So before you start writing button labels, or working on voice and tone guidelines, use the world’s most underrated and effective design tool: a text editor.
Start by writing. Write without constraints or voice or tone.
Detail what the interface should say. If you do that, you’ll understand better how it works. Words are the key to unlocking meaning, and because of that, it’s perhaps the most powerful way to align a group of people with different perspectives, agendas, and preferences to a project.
If you design a digital product without focusing on the words, it’s easy to avoid thinking about the message that it sends to its users. When you take responsibility for the words in an interface, you are the last line of defense against manipulative practices, misinformation, and jargon. Thinking about the language intentionally means that you’re also thinking about its ethical implications—from how it could exclude people to the way it’s used to shape and influence behavior.
In her book Technically Wrong: Sexist Apps, Biased Algorithms, and Other Threats of Toxic Tech, Sara Wachter-Boettcher writes about a smart scale that emails you when you step on it. By default, the message it sends when your weight is higher than it was before is disappointed, but encouraging: “You’ve gained X pounds. Better luck next time!”
To someone who is trying to lose weight, the message is fine. Harmless, even. But what about someone with anorexia, or a child, even, who’s trying to gain weight? It’s an eye-rolling message at best and harmful at worst.
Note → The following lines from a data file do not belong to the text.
(* ===== verification/Terminal.v ===== *)
(** * The terminal window ([curses])

    The operations of [curses] that the widgets use, and a terminal that performs
    them: the user's keys, one for each read, with the size that the window has up
    to that read. *)

From S2P Require Import Prelude PyStr Chars Effects Widgets.

Local Open Scope Z_scope.

(** ** Operations *)

(** [curses.color_pair(pair)], and [| curses.A_BOLD]. *)
Record attributes : Type := { color_pair : Z; bold : bool }.
Definition color (n : Z) : attributes := {| color_pair := n; bold := false |}.
Definition bold_color (n : Z) : attributes := {| color_pair := n; bold := true |}.

(** [addstr] and [addnstr]: without a position at the cursor, with a limit on the
    number of characters. *)
Record write : Type := {
  write_at : option (Z * Z); write_text : string; write_limit : option Z;
  write_attributes : option attributes }.

Inductive window_op : Type :=
| OpStartColor
| OpUseDefaultColors
| OpInitPair (pair foreground background : Z)
| OpCursSet (visibility : Z)
| OpErase
| OpGetmaxyx
| OpAttron (a : attributes)
| OpAttroff (a : attributes)
| OpWrite (w : write)
| OpRefresh
| OpGetch.

Definition window_ans (e : window_op) : Type :=
  match e with
  | OpWrite _ => outcome unit
  | OpGetmaxyx => Z * Z
  | OpGetch => Z
  | _ => unit
  end.

Definition window_sig : signature := Signature window_op window_ans.
Abbreviation window := (prog window_sig).

Definition erase : window unit := @trigger window_sig OpErase.
Definition refresh : window unit := @trigger window_sig OpRefresh.
Definition getmaxyx : window (Z * Z) := @trigger window_sig OpGetmaxyx.
Definition attron (a : attributes) : window unit := @trigger window_sig (OpAttron a).
Definition attroff (a : attributes) : window unit := @trigger window_sig (OpAttroff a).
Definition getch : window Z := @trigger window_sig OpGetch.
Definition put (w : write) : window unit :=
  let* written := @trigger window_sig (OpWrite w) in of_outcome written.
Definition addstr (y x : Z) (text : string) : window unit :=
  put {| write_at := Some (y, x); write_text := text; write_limit := None; write_attributes := None |}.
Definition addstr_here (text : string) : window unit :=
  put {| write_at := None; write_text := text; write_limit := None; write_attributes := None |}.
Definition addstr_with (y x : Z) (text : string) (a : attributes) : window unit :=
  put {| write_at := Some (y, x); write_text := text; write_limit := None; write_attributes := Some a |}.
Definition addnstr (y x : Z) (text : string) (n : Z) : window unit :=
  put {| write_at := Some (y, x); write_text := text; write_limit := Some n; write_attributes := None |}.
Definition addnstr_with (y x : Z) (text : string) (n : Z) (a : attributes) : window unit :=
  put {| write_at := Some (y, x); write_text := text; write_limit := Some n; write_attributes := Some a |}.

(** ** A terminal *)

Record frame : Type := { frame_round : round; max_x : Z }.

(** The size of the window: lines and columns. *)
Definition frame_size (f : frame) : Z * Z := (max_y (frame_round f), max_x f).

Record terminal : Type := {
  frames : list frame;
  position : Z * Z;
  on_screen : list write;
  (** What was on the screen at each refresh. *)
  screens_seen : list (list write);
}.

Definition new_terminal (l : list frame) : terminal :=
  {| frames := l; position := (0, 0); on_screen := []; screens_seen := [] |}.

(** The characters that a write puts on the screen. *)
Definition cut (w : write) : string :=
  match write_limit w with Some n => slice_to n (write_text w) | None => write_text w end.

Definition starts_in_window (f : frame) (at_ : Z * Z) : bool :=
  (0 <=? at_.1) && (at_.1 <? max_y (frame_round f)) && (0 <=? at_.2) && (at_.2 <? max_x f).

(** The text is plain and ends before the last column. *)
Definition stays_in_row (f : frame) (at_ : Z * Z) (w : write) : bool :=
  (0 <=? default 0 (write_limit w)) && plain (cut w) && (at_.2 + char_len (cut w) <? max_x f).

Abbreviation anywhere := (fun _ : Z * Z => True).

Section Curses.
(** What becomes of a text that does not stay in its row: [curses] wraps it, and
    fails at the end of the window; every theorem holds whatever it does. *)
Context (spill : Z * Z -> Z * Z -> write -> outcome (Z * Z)).

(** "Writing outside the window raises [curses.error]". *)
Definition write_ends (f : frame) (at_ : Z * Z) (w : write) : outcome (Z * Z) :=
  if negb (starts_in_window f at_) then Err (CursesError "addwstr() returned ERR")
  else if stays_in_row f at_ w then Ok (at_.1, at_.2 + char_len (cut w))
  else spill (frame_size f) at_ w.

(** An operation of the terminal, while there are keys to come. *)
Definition terminal_step (st : terminal) (e : window_op) : option (terminal * window_ans e) :=
  match frames st with
  | [] => None
  | f :: rest =>
      match e return option (terminal * window_ans e) with
      | OpGetmaxyx => Some (st, frame_size f)
      | OpErase =>
          Some ({| frames := frames st; position := (0, 0); on_screen := []; screens_seen := screens_seen st |}, tt)
      | OpWrite w =>
          let at_ := default (position st) (write_at w) in
          let drawn := {| write_at := Some at_; write_text := cut w; write_limit := None;
                          write_attributes := write_attributes w |} in
          Some (match write_ends f at_ w with
                | Ok end_ => ({| frames := frames st; position := end_; on_screen := on_screen st ++ [drawn];
                                 screens_seen := screens_seen st |}, Ok tt)
                | Err x => (st, Err x)
                end)
      | OpRefresh =>
          Some ({| frames := frames st; position := position st; on_screen := on_screen st;
                   screens_seen := screens_seen st ++ [on_screen st] |}, tt)
      | OpGetch =>
          Some ({| frames := rest; position := position st; on_screen := on_screen st; screens_seen := screens_seen st |},
                pressed (frame_round f))
      | OpStartColor | OpUseDefaultColors | OpInitPair _ _ _ | OpCursSet _ | OpAttron _ | OpAttroff _ =>
          Some (st, tt)
      end
  end.

(** A program on the terminal, until it ends or waits for a key that never comes. *)
Fixpoint play {A} (p : window A) (st : terminal) : terminal * option (outcome A) :=
  match p with
  | Ret a => (st, Some (Ok a))
  | Raise x => (st, Some (Err x))
  | Vis e k =>
      match terminal_step st e with
      | Some (st', r) => play (k r) st'
      | None => (st, None)
      end
  end.

(** What of it a widget of [Widgets.v] has. *)
Definition widget_of {A} (played : terminal * option (outcome A)) : widget A :=
  match played.2 with
  | Some o => Stopped o (map frame_round (frames played.1))
  | None => Waiting
  end.

Definition and_play {A B} (played : terminal * option (outcome A)) (f : A -> terminal -> terminal * option (outcome B))
    : terminal * option (outcome B) :=
  match played with
  | (st, Some (Ok a)) => f a st
  | (st, Some (Err x)) => (st, Some (Err x))
  | (st, None) => (st, None)
  end.

Lemma play_bind {A B} (p : window A) (f : A -> window B) st :
  play (bind p f) st = and_play (play p st) (fun a st' => play (f a) st').
Proof.
  revert st. induction p as [a|x|e k IH]; intros st; cbn [bind play]; [reflexivity | reflexivity|].
  destruct (terminal_step st e) as [[st' r]|]; [apply IH | reflexivity].
Qed.

(** ** Programs that only draw

    [draws f P p v Q]: in the window [f], at a position with [P], [p] returns [v],
    at a position with [Q], and reads no key. *)
Definition draws (f : frame) (P : Z * Z -> Prop) {A} (p : window A) (v : A) (Q : Z * Z -> Prop) : Prop :=
  forall st, head (frames st) = Some f -> P (position st) ->
  exists st', frames st' = frames st /\ Q (position st') /\ play p st = (st', Some (Ok v)).

Lemma draws_ret f P {A} (a : A) : draws f P (Ret a) a P.
Proof. intros st _ HP. exists st. auto. Qed.

Lemma draws_bind f P Q R {A B} (p : window A) a (g : A -> window B) b :
  draws f P p a Q -> draws f Q (g a) b R -> draws f P (bind p g) b R.
Proof.
  intros Hp Hg st Hf HP. destruct (Hp st Hf HP) as (st1 & E1 & H1 & Hst1). rewrite <- E1 in Hf.
  destruct (Hg st1 Hf H1) as (st2 & E2 & H2 & Hst2). exists st2.
  rewrite play_bind, Hst1. split; [congruence|]. auto.
Qed.

Lemma draws_weaken f (P P' Q Q' : Z * Z -> Prop) {A} (p : window A) a :
  draws f P p a Q -> (forall x, P' x -> P x) -> (forall x, Q x -> Q' x) -> draws f P' p a Q'.
Proof.
  intros Hp HP HQ st Hf Hst. destruct (Hp st Hf (HP _ Hst)) as (st' & E & H & Hst'). exists st'. auto.
Qed.

Lemma draws_for_each f {A} (g : A -> window unit) l :
  Forall (fun a => draws f anywhere (g a) tt anywhere) l -> draws f anywhere (for_each g l) tt anywhere.
Proof.
  induction 1 as [|a l Ha _ IH]; [apply draws_ret|]. exact (draws_bind _ _ _ _ _ _ _ _ Ha IH).
Qed.

Lemma draws_when f b p : (b = true -> draws f anywhere p tt anywhere) -> draws f anywhere (when b p) tt anywhere.
Proof. intros H. destruct b; [apply H; reflexivity | apply draws_ret]. Qed.

Lemma draws_put f (P : Z * Z -> Prop) w :
  (forall at_, P at_ -> starts_in_window f (default at_ (write_at w)) = true /\
                        stays_in_row f (default at_ (write_at w)) w = true) ->
  draws f P (put w) tt (fun end_ => exists at_, P at_ /\
    end_ = ((default at_ (write_at w)).1, (default at_ (write_at w)).2 + char_len (cut w))).
Proof.
  intros H st Hf HP. destruct (H _ HP) as [H1 H2]. unfold put, trigger. cbn [bind play].
  unfold terminal_step. destruct (frames st) as [|f' rest] eqn:Ef; [discriminate|]. injection Hf as ->.
  unfold write_ends. rewrite H1, H2. cbn [negb]. eexists. split; [|split; [|reflexivity]]; [reflexivity|].
  exists (position st). auto.
Qed.

(** *** The operations *)

Ltac draws_step :=
  intros st Hf HP; cbn; unfold terminal_step; destruct (frames st) as [|f' rest] eqn:Ef; [discriminate|];
  injection Hf as ->; eexists; split; [|split; [|reflexivity]]; [try exact Ef; reflexivity | try exact HP; exact I].

Lemma draws_getmaxyx f P : draws f P getmaxyx (max_y (frame_round f), max_x f) P.
Proof. draws_step. Qed.
Lemma draws_attron f P a : draws f P (attron a) tt P.
Proof. draws_step. Qed.
Lemma draws_attroff f P a : draws f P (attroff a) tt P.
Proof. draws_step. Qed.
Lemma draws_refresh f P : draws f P refresh tt P.
Proof. draws_step. Qed.
Lemma draws_erase f P : draws f P erase tt anywhere.
Proof. draws_step. Qed.

(** A write at a position of the window ends in its row. *)
Lemma draws_write f P y x text limit a (last : Z) :
  0 <= y < max_y (frame_round f) -> 0 <= x < max_x f -> plain text = true -> 0 <= default 0 limit ->
  char_len (match limit with Some n => slice_to n text | None => text end) <= last - x -> last < max_x f ->
  draws f P (put {| write_at := Some (y, x); write_text := text; write_limit := limit; write_attributes := a |}) tt
    (fun end_ => end_.1 = y /\ x <= end_.2 <= last).
Proof.
  intros Hy Hx Hp Hl Hlen Hlast.
  assert (Hcut : plain (match limit with Some n => slice_to n text | None => text end) = true)
    by (destruct limit; auto with plain).
  eapply draws_weaken; [apply draws_put with (P := P) | auto |].
  - intros at_ _. unfold starts_in_window, stays_in_row. change (cut _) with (match limit with Some n => slice_to n text | None => text end).
    rewrite Hcut. cbn [write_at write_limit default from_option id fst snd] in *. lia.
  - intros end_ (at_ & _ & ->). change (cut _) with (match limit with Some n => slice_to n text | None => text end).
    cbn [write_at default from_option id fst snd].
    pose proof (char_len_nonneg (match limit with Some n => slice_to n text | None => text end)). lia.
Qed.

Lemma draws_write_here f y x text (last last' : Z) :
  0 <= y < max_y (frame_round f) -> 0 <= x -> plain text = true ->
  last + char_len text <= last' -> last' < max_x f ->
  draws f (fun at_ => at_.1 = y /\ x <= at_.2 <= last) (addstr_here text) tt
    (fun end_ => end_.1 = y /\ x <= end_.2 <= last').
Proof.
  intros Hy Hx Hp Hlen Hlast. pose proof (char_len_nonneg text).
  eapply draws_weaken; [apply (draws_put f (fun at_ => at_.1 = y /\ x <= at_.2 <= last)) | auto |].
  - intros at_ Hat. cbn beta in Hat. unfold starts_in_window, stays_in_row. change (cut _) with text. rewrite Hp.
    cbn [write_at write_limit default from_option id]. lia.
  - intros end_ (at_ & Hat & ->). change (cut _) with text. cbn [write_at default from_option id fst snd]. lia.
Qed.

(** *** The same, when the position does not matter *)
Section Quiet.
Context (f : frame) (y x : Z).
Context (Hy : 0 <= y < max_y (frame_round f)) (Hx : 0 <= x < max_x f).

Lemma draws_addstr text :
  plain text = true -> x + char_len text < max_x f -> draws f anywhere (addstr y x text) tt anywhere.
Proof.
  intros Hp Hl. eapply draws_weaken; [apply (draws_write f anywhere y x text None None (x + char_len text)) |..]; auto;
    cbn; lia.
Qed.

Lemma draws_addstr_with text a :
  plain text = true -> x + char_len text < max_x f -> draws f anywhere (addstr_with y x text a) tt anywhere.
Proof.
  intros Hp Hl. eapply draws_weaken; [apply (draws_write f anywhere y x text None (Some a) (x + char_len text)) |..]; auto;
    cbn; lia.
Qed.

Lemma draws_addnstr text n :
  plain text = true -> 0 <= n -> x + n < max_x f -> draws f anywhere (addnstr y x text n) tt anywhere.
Proof.
  intros Hp Hn Hl. eapply draws_weaken; [apply (draws_write f anywhere y x text (Some n) None (x + n)) |..]; auto;
    cbn; pose proof (char_len_slice_to n text Hn); lia.
Qed.

Lemma draws_addnstr_with text n a :
  plain text = true -> 0 <= n -> x + n < max_x f -> draws f anywhere (addnstr_with y x text n a) tt anywhere.
Proof.
  intros Hp Hn Hl. eapply draws_weaken; [apply (draws_write f anywhere y x text (Some n) (Some a) (x + n)) |..]; auto;
    cbn; pose proof (char_len_slice_to n text Hn); lia.
Qed.
End Quiet.

(** *** Reading a key *)

Lemma draws_play {A} f rest (p : window A) v Q st :
  draws f anywhere p v Q -> frames st = f :: rest ->
  exists st', frames st' = f :: rest /\ play p st = (st', Some (Ok v)).
Proof.
  intros Hp Hf. destruct (Hp st) as (st1 & E1 & _ & Hst1); [rewrite Hf; reflexivity | exact I|].
  exists st1. split; [congruence | exact Hst1].
Qed.

Definition key_read (st : terminal) : terminal :=
  {| frames := tail (frames st); position := position st; on_screen := on_screen st; screens_seen := screens_seen st |}.

Lemma play_getch {B} f rest (g : Z -> window B) st :
  frames st = f :: rest -> play (bind getch g) st = play (g (pressed (frame_round f))) (key_read st).
Proof. intros Hf. unfold getch, trigger, key_read. cbn [bind play]. unfold terminal_step. rewrite Hf. reflexivity. Qed.

(** Without keys to come, nothing happens. *)
Lemma play_waits {A} e (k : window_ans e -> window A) st :
  frames st = [] -> play (Vis (E := window_sig) e k) st = (st, None).
Proof. intros H. cbn. unfold terminal_step. rewrite H. reflexivity. Qed.

Lemma play_getch_waits {B} (g : Z -> window B) st : frames st = [] -> play (bind getch g) st = (st, None).
Proof. apply (play_waits OpGetch g). Qed.

(** Keys are only used up. *)
Lemma play_suffix {A} (p : window A) st : frames (play p st).1 `suffix_of` frames st.
Proof.
  revert st. induction p as [a|x|e k IH]; intros st; cbn [play]; [reflexivity | reflexivity|].
  destruct (terminal_step st e) as [[st' r]|] eqn:E; [|reflexivity].
  etransitivity; [apply IH|]. unfold terminal_step in E. destruct (frames st) as [|f rest] eqn:Ef; [discriminate|].
  destruct e; try (injection E as <- <-; cbn; rewrite ?Ef; reflexivity).
  - destruct (write_ends f _ w); injection E as <- <-; cbn; rewrite ?Ef; reflexivity.
  - injection E as <- <-. exists [f]. reflexivity.
Qed.

Lemma widget_of_outcome {A B} (p : window A) (g : A -> window B) (h : A -> outcome B) st :
  (forall a, g a = of_outcome (h a)) -> widget_of (play (bind p g) st) = and_then (widget_of (play p st)) h.
Proof.
  intros Hg. rewrite play_bind. unfold widget_of. destruct (play p st) as [st' [[a|x]|]]; cbn; try reflexivity.
  rewrite Hg. destruct (h a); reflexivity.
Qed.
End Curses.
Somebody had to write those emails. If they were thinking systemically about the words they were writing—not what the words should be, but also how they fit into the larger system of words the user sees—they might identify the cases where users aren’t experiencing what the company thinks they’re experiencing. Of course, even if the writer understood these implications, the organization they work for may not be structured to allow them to flag potential concerns and change course once the project is underway. Large, siloed organizations tend to be bureaucratic and process driven, and aren’t particularly adept at changing strategies downstream. It could be that this writer wasn’t empowered to raise this concern.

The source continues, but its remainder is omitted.